→ MATERIAL FOR THIS EXERCISE
━━━━━━━━━━━━━━━━━━━━━━━━━━━━━━
(* ===== verification/Scaffold.v ===== *)
(** * Migration scaffolds for blocked tables ([scaffold/], [db/columns.rs], [engine/blocked.rs])

    When a changed table has no migration, [migrate] refuses and leaves a file in
    the table's migration directory: an [ALTER TABLE] that adds the new columns
    when the columns of the script and of the server differ only by additions, a
    commented form to fill in otherwise. *)

From S2P Require Export Driver Git.
From Stdlib Require Import Ascii.
From Stdlib Require String.

(** ** Columns of the server ([db/columns.rs]) *)

Record TableColumn := mk_TableColumn {
  tcol_name : string;
  tcol_type_name : string;
  tcol_nullable : bool;
}.

(** [serde_json::to_string] of the table references. *)
Class TableRefsJson := { refs_to_string : list (string * string * string) → string }.

(** [str::to_uppercase]. *)
Class Uppercase := { to_uppercase : string → string }.

Definition row_nullable (row : RowData) (idx : nat) : bool :=
  match get_str row idx with
  | Some s => String.eqb s "1" || String.eqb s "true"
  | None =>
      match get_bytes row idx with
      | Some b => match b with EmptyString => false | String c _ => negb (byte_of c =? 0)%N end
      | None => true
      end
  end.

Section columns.
Context `{HU : Unicode} `{HTR : TableRefsJson}.

Definition add_column_row (out : gmap string (list TableColumn)) (row : RowData)
    : gmap string (list TableColumn) :=
  let lower (i : nat) := to_lowercase (str_or_empty row i) in
  let key := lower 0 +:+ "/tables/" +:+ lower 1 in
  let column := mk_TableColumn (lower 2) (lower 3) (row_nullable row 7) in
  <[key := default [] (out !! key) ++ [column]]> out.
Definition rows_into_map (rows : list RowData) : gmap string (list TableColumn) :=
  foldl add_column_row ∅ rows.

Definition table_ref (ws : Workspace) (refs : list (string * string * string)) (i : nat)
    : M (list (string * string * string)) :=
  key ← entry_key ws i;
  Ok (if String.eqb (kind_part key) "tables"
      then refs ++ [(to_lowercase (schema_part key), "tables", to_lowercase (name_part key))]
      else refs).

Definition load_table_columns {W} `{HW : World W} (ws : Workspace)
    : IO W (gmap string (list TableColumn)) :=
  refs ← lift (foldM (table_ref ws) [] (seq 0 (length (ws_object_entries ws))));
  if bool_decide (refs = []) then mret ∅
  else rows_into_map <$> query COLUMNS_OPENJSON [refs_to_string refs].
End columns.

(** ** Columns of a script ([scaffold/column_parser.rs], [column_parser/parse.rs]) *)

Record ParsedColumn := mk_ParsedColumn {
  pcol_name : string;
  pcol_type_name : string;
  pcol_nullable : bool;
}.
#[global] Instance ParsedColumn_eq_dec : EqDecision ParsedColumn.
Proof. solve_decision. Defined.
━━━━━━━━━━━━━━━━━━━━━━━━━━━━━━
→ PROBLEM TO SOLVE
Could you retype exactly the lines above, starting at the line that contains "s => String.eqb" and ending at the line that contains "if bool_decide (refs = []) then mret ∅", and nothing more?

→ EXPECTED OUTPUT
  | Some s => String.eqb s "1" || String.eqb s "true"
  | None =>
      match get_bytes row idx with
      | Some b => match b with EmptyString => false | String c _ => negb (byte_of c =? 0)%N end
      | None => true
      end
  end.

Section columns.
Context `{HU : Unicode} `{HTR : TableRefsJson}.

Definition add_column_row (out : gmap string (list TableColumn)) (row : RowData)
    : gmap string (list TableColumn) :=
  let lower (i : nat) := to_lowercase (str_or_empty row i) in
  let key := lower 0 +:+ "/tables/" +:+ lower 1 in
  let column := mk_TableColumn (lower 2) (lower 3) (row_nullable row 7) in
  <[key := default [] (out !! key) ++ [column]]> out.
Definition rows_into_map (rows : list RowData) : gmap string (list TableColumn) :=
  foldl add_column_row ∅ rows.

Definition table_ref (ws : Workspace) (refs : list (string * string * string)) (i : nat)
    : M (list (string * string * string)) :=
  key ← entry_key ws i;
  Ok (if String.eqb (kind_part key) "tables"
      then refs ++ [(to_lowercase (schema_part key), "tables", to_lowercase (name_part key))]
      else refs).

Definition load_table_columns {W} `{HW : World W} (ws : Workspace)
    : IO W (gmap string (list TableColumn)) :=
  refs ← lift (foldM (table_ref ws) [] (seq 0 (length (ws_object_entries ws))));
  if bool_decide (refs = []) then mret ∅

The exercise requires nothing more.